A group of Palestinian families is attempting to have Ehud Barak, the Israeli defence minister, prosecuted in Britain for alleged war crimes in the Gaza Strip, lawyers have told Al Jazeera.
A lawyer working for the families will present their case at a magistrates court in London on Tuesday before British officials decide if it has the jurisdiction to decide the case.
The families are accusing Barak of committing war crimes including the assassination of a senior Palestinian minister and unlawful killing of civilians during the Gaza war at the beginning of this year.
They are hoping an arrest warrant will be issued for Barak, who is visiting the UK to address a meeting of the Labour Friends of Israel.
Michel Massih, the UK-based lawyer taking the case to court, said that he believed that the British government was obliged "to actively pursue people who are alleged to be involved in war crimes".

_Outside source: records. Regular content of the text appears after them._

(* ===== verification/Main.v ===== *)
(** * Starting up ([run], [shutdownTracerProvider], main.go; [NewServer], server.go)

    From the environment to two configured servers: configuration, logger,
    tracer provider, metrics, handlers.  What [run] does to the process on
    the way is a list of events; a deferred call runs on every way out, also
    when a panic passes.  [Lifecycle] takes over when the servers exist. *)

From S2P Require Import Prelude GoStrings Unicode GoTime GoFloat Signature Json JsonEncode Result Runtime Recorder.
From S2P Require Import Action WizApi JsmPayload JsmProvider Executor Registry Dispatcher System Httpx ServeMux.
From S2P Require Import Config Instruments Telemetry Startup Public Labels Lifecycle.

(** ** server.go *)

(** [http.Server], over the type of its handler. *)
Record http_Server {H : Type} := mkServer {
  srv_Addr : string;
  srv_Handler : H;
  srv_ReadTimeout : Z;
  srv_ReadHeaderTimeout : Z;
  srv_WriteTimeout : Z;
  srv_IdleTimeout : Z;
  srv_BaseContext : Context
}.
Arguments http_Server : clear implicits.
Arguments mkServer {H} _ _ _ _ _ _ _.

Definition NewServer {H : Type} (baseCtx : Context) (addr : string) (h : H) (cfg : Config.Config) : http_Server H :=
  mkServer addr h (ReadTimeout cfg) (ReadHeaderTimeout cfg) (WriteTimeout cfg) (IdleTimeout cfg) baseCtx.

(** A server with its address, handler and base context, and each of its
    timeouts the one configured under that name. *)
Record configured {H : Type} (ctx : Context) (addr : string) (h : H) (cfg : Config.Config) (srv : http_Server H) : Prop := {
  configured_Addr : srv_Addr srv = addr;
  configured_Handler : srv_Handler srv = h;
  configured_ReadTimeout : srv_ReadTimeout srv = ReadTimeout cfg;
  configured_ReadHeaderTimeout : srv_ReadHeaderTimeout srv = ReadHeaderTimeout cfg;
  configured_WriteTimeout : srv_WriteTimeout srv = WriteTimeout cfg;
  configured_IdleTimeout : srv_IdleTimeout srv = IdleTimeout cfg;
  configured_BaseContext : srv_BaseContext srv = ctx
}.

Lemma NewServer_configured {H : Type} ctx addr (h : H) cfg : configured ctx addr h cfg (NewServer ctx addr h cfg).
Proof. by constructor. Qed.

(** ** main.go *)

(** What starting up does to the process. *)
Inductive event :=
| EvSetTracerProvider
| EvSetTextMapPropagator (fields : list string)
| EvTracerShutdown (budget : Z)
| EvLogError (msg : string) (err : error).

(** The budget is that of a fresh background context, so a signal does not
    shorten it; [err] is what the flush returns. *)
Definition shutdownTracerProvider (timeout : Z) (err : option error) : list event :=
  EvTracerShutdown timeout ::
  match err with
  | Some e => [EvLogError "tracer provider shutdown" e]
  | None => []
  end.

Section Main.
Context {C L RC Exp R : Type} `{UnicodeTables, !K8sClient C object object_list, !ApiErrors, !Tracer, !K8sLibrary RC}.
Context `{!UUID, !RateLimiter L float64, !OTelHTTP C L, !OTelSDK Exp, !Prometheus R}.
(** [promhttp.HandlerFor] a registry, the handlers of pprof, and what the
    tracer provider's [Shutdown] returns. *)
Context (promhttp : R -> Handler C L) (pprof : string -> Handler C L) (flush_err : option error).

(** What [run] hands to the listeners.  The admin handler reads the
    readiness flag when it serves. *)
Record app := mkApp {
  app_cfg : Config.Config;
  app_logger : traceHandler base_handler;
  app_tracer : TracerProvider Exp;
  app_metrics : Metrics_t;
  app_registry : R;
  app_public : http_Server (Handler C L);
  app_admin : http_Server (bool -> Handler C L)
}.

(** The rest of [run] after the tracer provider is installed, to the servers.
    [wire] is the part on dispatcher and public handler. *)
Definition run_handlers (ctx : Context) (cfg : Config.Config) (b : BuildInfo) (logger : traceHandler base_handler)
    (tp : TracerProvider Exp) : outcome (result app) :=
  match NewMetrics b with
  | Panic v => Panic v
  | Ret (reg, metrics, _) =>
      match wire cfg with
      | Panic v => Panic v
      | Ret (Err e) => Ret (Err e)
      | Ret (Ok publicHandler) =>
          let adminHandler ready := NewAdminMux (promhttp reg) pprof ready (PProfEnabled cfg) in
          Ret (Ok (mkApp cfg logger tp metrics reg
                     (NewServer ctx (Addr cfg) publicHandler cfg)
                     (NewServer ctx (AdminAddr cfg) adminHandler cfg)))
      end
  end.

(** [run], up to the start of the listeners: the servers, the error it
    returns, or a panic; with its events.  The deferred flush belongs to the
    ways out that end here. *)
Definition run (env : gmap string string) (b : BuildInfo) (ctx : Context) : outcome (result app) * list event :=
  match Load env with
  | Err e => (Ret (Err (wrapped "load config" e)), [])
  | Ok cfg =>
      let logger := NewLogger (LogLevel cfg) (LogFormat cfg) in
      match NewTracerProvider ctx cfg with
      | Err e => (Ret (Err (wrapped "tracer provider" e)), [])
      | Ok tp =>
          let evs := [EvSetTracerProvider; EvSetTextMapPropagator ["tracecontext"; "baggage"]] in
          let flush := shutdownTracerProvider (ShutdownTimeout cfg) flush_err in
          match run_handlers ctx cfg b logger tp with
          | Ret (Ok a) => (Ret (Ok a), evs)
          | o => (o, evs ++ flush)
          end
      end
  end.

(** With a configuration that loaded, wiring does not panic. *)
Lemma wire_no_panic env cfg v : Load env = Ok cfg -> wire (C:=C) (L:=L) cfg <> Panic v.
Proof.
  intros Hload. unfold wire. destruct (EnabledProviders cfg); [done|].
  pose proof (buildDispatcher_cases (C:=C) (L:=L) env cfg true Hload) as Hb.
  by destruct (buildDispatcher cfg true) as [[]|].
Qed.

(** Starting up panics only when the build information is no label. *)
Lemma run_panics `{!PrometheusLaws R} env b ctx v evs :
  run env b ctx = (Panic v, evs) ->
  ~ (ValidString (bi_Version b) && ValidString (bi_Commit b) && ValidString (bi_GoVersion b) = true).
Proof.
  unfold run, run_handlers. intros Hrun Hvalid. destruct (Load env) as [cfg|] eqn:El; [|done].
  destruct (NewTracerProvider ctx cfg); [|done]. pose proof (NewMetrics_run (R:=R) b) as Hm. rewrite Hvalid in Hm.
  destruct Hm as (reg & Em & _). rewrite Em in Hrun.
  destruct (wire cfg) as [[]|] eqn:Ew; try done. by eapply wire_no_panic.
Qed.

Definition is_flush (e : event) : bool := match e with EvTracerShutdown _ => true | _ => false end.

(** C26: Starting up either yields two servers or cleans up after itself.
    Without a valid configuration or a tracer provider nothing was installed;
    after that the provider is flushed once on every failure, a panic
    included, within the configured shutdown budget, and not when the servers
    start.  Then both servers have the read, read-header, write and idle
    timeouts configured under these names, their own address and the signal's
    context as base, the public one serves the handler wired
    from the configuration, the admin one the probes, and the process cannot
    have panicked unless its build information is not UTF-8. *)
Theorem run_spec `{!PrometheusLaws R} env b ctx :
  match run env b ctx with
  | (Ret (Ok a), evs) =>
      Load env = Ok (app_cfg a) /\ filter (fun e => is_flush e = true) evs = []
      /\ NewTracerProvider ctx (app_cfg a) = Ok (app_tracer a)
      /\ app_logger a = NewLogger (LogLevel (app_cfg a)) (LogFormat (app_cfg a))
      /\ app_metrics a = webhookd_metrics
      /\ (exists h, wire (app_cfg a) = Ret (Ok h) /\ configured ctx (Addr (app_cfg a)) h (app_cfg a) (app_public a))
      /\ configured ctx (AdminAddr (app_cfg a))
           (fun ready => NewAdminMux (promhttp (app_registry a)) pprof ready (PProfEnabled (app_cfg a)))
           (app_cfg a) (app_admin a)
  | (Ret (Err e), evs) =>
      (evs = [] /\ ((exists e0, Load env = Err e0 /\ e = wrapped "load config" e0)
                    \/ exists cfg e0, Load env = Ok cfg /\ NewTracerProvider (Exp:=Exp) ctx cfg = Err e0
                         /\ e = wrapped "tracer provider" e0))
      \/ exists cfg, Load env = Ok cfg /\ wire (C:=C) (L:=L) cfg = Ret (Err e)
           /\ filter (fun e => is_flush e = true) evs = [EvTracerShutdown (ShutdownTimeout cfg)]
  | (Panic _, evs) =>
      ~ (ValidString (bi_Version b) && ValidString (bi_Commit b) && ValidString (bi_GoVersion b) = true)
      /\ exists cfg, Load env = Ok cfg /\ filter (fun e => is_flush e = true) evs = [EvTracerShutdown (ShutdownTimeout cfg)]
  end.
Proof.
  assert (forall cfg : Config.Config, filter (fun e => is_flush e = true)
    ([EvSetTracerProvider; EvSetTextMapPropagator ["tracecontext"; "baggage"]]
       ++ shutdownTracerProvider (ShutdownTimeout cfg) flush_err) = [EvTracerShutdown (ShutdownTimeout cfg)]) as Hflush
    by (intros cfg; unfold shutdownTracerProvider; by destruct flush_err).
  unfold run. destruct (Load env) as [cfg|e0] eqn:El; [|left; split; [done|left; eauto]].
  destruct (NewTracerProvider ctx cfg) as [tp|e0] eqn:Et; [|left; split; [done|right; eauto]].
  unfold run_handlers. pose proof (NewMetrics_run (R:=R) b) as Hm. destruct (_ && _ && _).
  2:{ destruct Hm as [v ->]. split; [done|]. exists cfg. auto. }
  destruct Hm as (reg & -> & _). destruct (wire cfg) as [[h|e]|v] eqn:Ew.
  - cbn. repeat (split; [done|]). split; [exists h; split; [done|]|]; apply NewServer_configured.
  - right. exists cfg. auto.
  - by apply (wire_no_panic env) in Ew.
Qed.

(** What a successful start is made of. *)
Lemma run_started env b ctx a evs :
  run env b ctx = (Ret (Ok a), evs) ->
  Load env = Ok (app_cfg a) /\ app_metrics a = webhookd_metrics
  /\ wire (app_cfg a) = Ret (Ok (srv_Handler (app_public a))).
Proof.
  unfold run, run_handlers. destruct (Load env) as [cfg|]; [|done]. destruct (NewTracerProvider ctx cfg) as [tp|]; [|done].
  destruct (NewMetrics b) as [[[reg m] child]|v] eqn:Em; [|done].
  destruct (wire cfg) as [[h|]|] eqn:Ew; try done. intros [= <- _]. cbn. split; [done|]. split; [|done].
  revert Em. unfold NewMetrics. repeat case_match; try done. by intros [= _ <- _].
Qed.

(** C3: A program that started serves.  Every request to its public server is
    answered, a panic of a handler included, and handled in one of two ways:
    the cluster is untouched, and then a 200 is only for a genuine message
    whose ticket is not in the trigger status; or a genuine message carries
    an approved ticket, whose apply is executed on the cluster and decides the
    status.  The instruments it records with are those it registered, used
    as declared. *)
Theorem run_public `{!OTelHTTPLaws C L} env b ctx a evs r (w : world C L) q :
  run env b ctx = (Ret (Ok a), evs) -> w_requests w !! r = Some q -> fresh w -> Labels.inv w ->
  exists w', srv_Handler (app_public a) RWConn r w = (Ret tt, w')
    /\ handled (app_cfg a) q w w' /\ app_metrics a = webhookd_metrics /\ Labels.inv w'.
Proof.
  intros Hrun Hq Hf Hi. destruct (run_started env b ctx a evs Hrun) as (Hload & Hm & Hw).
  destruct (wire_handles env (app_cfg a) Hload _ Hw RWConn r w q Hq (good_conn w) Hf) as (w' & E & _ & _ & Hh).
  exists w'. split; [done|]. split; [done|]. split; [done|].
  pose proof (wire_inv env (app_cfg a) _ r w q Hload Hw Hq Hi) as Hi'. by rewrite E in Hi'.
Qed.

(** How the process ends ([realMain], and Go's status 2 for a panic that is
    not recovered), with the last state of the process when the listeners were
    started: start-up fails, or the process has run to its exit. *)
Inductive realMain (env : gmap string string) (b : BuildInfo) (ctx : Context) : option proc -> Z -> Prop :=
| realMain_failed e evs : run env b ctx = (Ret (Err e), evs) -> realMain env b ctx None (exit_code (Some e))
| realMain_panicked v evs : run env b ctx = (Panic v, evs) -> realMain env b ctx None 2
| realMain_served a evs s code :
    run env b ctx = (Ret (Ok a), evs) -> reachable (ShutdownTimeout (app_cfg a)) s -> p_phase s = Exited code ->
    realMain env b ctx (Some s) code.


End Main.

(** ** A concrete program *)

Module MainSample.
Import ExecutorSample PublicSample InstrumentsSample TelemetrySample.

#[local] Instance tables0 : UnicodeTables := plain_tables.
#[local] Instance library0 : K8sLibrary unit := StartupSample.library0.
#[local] Instance uuid0 : UUID := HttpxSample.uuid0.
#[local] Existing Instance limiter0.
#[local] Existing Instance otel0.
#[local] Existing Instance otel0_laws.

Definition nop0 : Handler cluster Z := fun _ _ => mret tt.

Definition run0 (env : gmap string string) :=
  run (Exp:=unit) (R:=gset string) (fun _ => nop0) (fun _ => nop0) (Some (Opaque "deadline exceeded"))
    env build0 (mkContext None None None).

(** Without a secret nothing is set up. *)
Example run0_empty : (run0 ∅).2 = [] /\ match (run0 ∅).1 with Ret (Err _) => true | _ => false end = true.
Proof. vm_compute. split; reflexivity. Qed.

Definition evs0 : list event := [EvSetTracerProvider; EvSetTextMapPropagator ["tracecontext"; "baggage"]].

Lemma run0_starts : exists a, run0 ConfigSample.minimal_env = (Ret (Ok a), evs0).
Proof.
  assert (match (run0 ConfigSample.minimal_env).1 with Ret (Ok _) => true | _ => false end = true) as H
    by (vm_compute; reflexivity).
  assert ((run0 ConfigSample.minimal_env).2 = evs0) as H2 by (vm_compute; reflexivity).
  destruct (run0 ConfigSample.minimal_env) as [[[a|]|] evs]; try discriminate. exists a. cbn in H2. by rewrite H2.
Qed.

Lemma run_spec_witness :
  exists a, run0 ConfigSample.minimal_env = (Ret (Ok a), evs0) /\ Load ConfigSample.minimal_env = Ok (app_cfg a)
    /\ app_metrics a = webhookd_metrics.
Proof.
  destruct run0_starts as [a E]. exists a. split; [exact E|].
  pose proof (run_spec (Exp:=unit) (R:=gset string) (fun _ => nop0) (fun _ => nop0) (Some (Opaque "deadline exceeded"))
    ConfigSample.minimal_env build0 (mkContext None None None)) as H.
  unfold run0 in E. rewrite E in H. destruct H as (Hl & _ & _ & _ & Hm & _). split; [exact Hl|exact Hm].
Defined.

Lemma run_public_witness :
  exists a w', run0 ConfigSample.minimal_env = (Ret (Ok a), evs0)
    /\ srv_Handler (app_public a) RWConn 0%nat w0 = (Ret tt, w') /\ handled (app_cfg a) request0 w0 w'.
Proof.
  destruct run0_starts as [a E].
  destruct (run_public (Exp:=unit) (R:=gset string) (fun _ => nop0) (fun _ => nop0) (Some (Opaque "deadline exceeded"))
    ConfigSample.minimal_env build0 (mkContext None None None) a evs0 0%nat w0 request0 E eq_refl public_fresh0)
    as (w' & Ew & Hh & _).
  - split; [split|].
    + intros f vs v Hl. discriminate Hl.
    + intros f vs v Hl. inversion Hl.
    + intros [|l] q Hl; [injection Hl as <-; split; reflexivity|discriminate Hl].
  - exists a, w'. split; [exact E|]. split; [exact Ew|exact Hh].
Defined.

(** Told to stop, the process waits for the request in flight and runs to
    the exit. *)
Lemma exit0_reachable timeout : exists s, reachable timeout s /\ p_phase s = Exited 0.
Proof.
  eexists. split.
  - unfold reachable. do 3 (eapply rtc_l; [by apply (step_main timeout _ Runs)|]).
    eapply rtc_l; [by apply (step_public timeout _ _ _ _ _ _ _ _ _ _ Accepts)|].
    eapply rtc_l; [by apply step_signal|]. eapply rtc_l; [by apply (step_main timeout _ TakesSignal)|].
    do 2 (eapply rtc_l; [by apply (step_main timeout _ Runs)|]).
    eapply rtc_l; [by apply (step_public timeout _ _ _ _ _ _ _ _ _ _ (Finishes true))|].
    eapply rtc_l; [by apply (step_main timeout _ (Polls None))|].
    eapply rtc_l; [by apply (step_main timeout _ Runs)|]. eapply rtc_l; [by apply (step_main timeout _ (Polls None))|].
    eapply rtc_l; [by apply (step_main timeout _ Runs)|]. eapply rtc_l; [by apply (step_main timeout _ Flushes)|].
    apply rtc_refl.
  - reflexivity.
Qed.


End MainSample.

"One does not need, at this stage, to provide more than a basic prima face case and the suggestion would be that Barak certainly was in a position where he has to answer some of the allegations made about the commission of crimes by Israeli troops," he told Al Jazeera from London.
Some 1,400 Palestinians, at least one-third of them women and children, were killed in Israel's December-January offensive in the Gaza Strip.
Israel said the air, naval and ground assault on the territory was aimed at halting rocket attacks by Palestinian fighters.
Massih said that the case would be based on a number of sources of evidence, including reports by Amnesty International and other human rights organisations and the UN investigation into the war.
After the UN human rights commission report, complied by Richard Goldstone, a South African prosecutor, was published, Barak condemned its findings as political and faulted its methodology.
"Although I am incensed by the Goldstone Report, I must admit that I was not surprised," he wrote in The Wall Street Journal. "It is, more than anything else, a political statement - not a legal analysis."
Goldstone's report said that the Israeli offensive had "punished and terrorised" Palestinian civilians as troops had failed to take precautions to minimise civilian casualties and in some cases had deliberately attacked them.
The report also accused Palestinian fighters of committing war crimes and possible crimes against humanity as they fired rockets into southern Israel.
"If the Israeli courts were themselves to investigate, there would be no need to have recourse to international tribunals," Massih told Al Jazeera.
"There are allegations of war crimes, there are families seeking redress and because these families are seeking redress they have asked the advice of lawyers in Palestine who have asked the advice of lawyers in the United Kingdom."
In 2005, human rights groups criticised British authorities for failing to arrest Doron Almog, an Israeli army general for whom an arrest warrant for alleged war crimes had been issued, when his aircraft landed in London.
Almog stayed on the aeroplane at Heathrow airport after apparently being informed that he could face arrest and was allowed to return to Israel.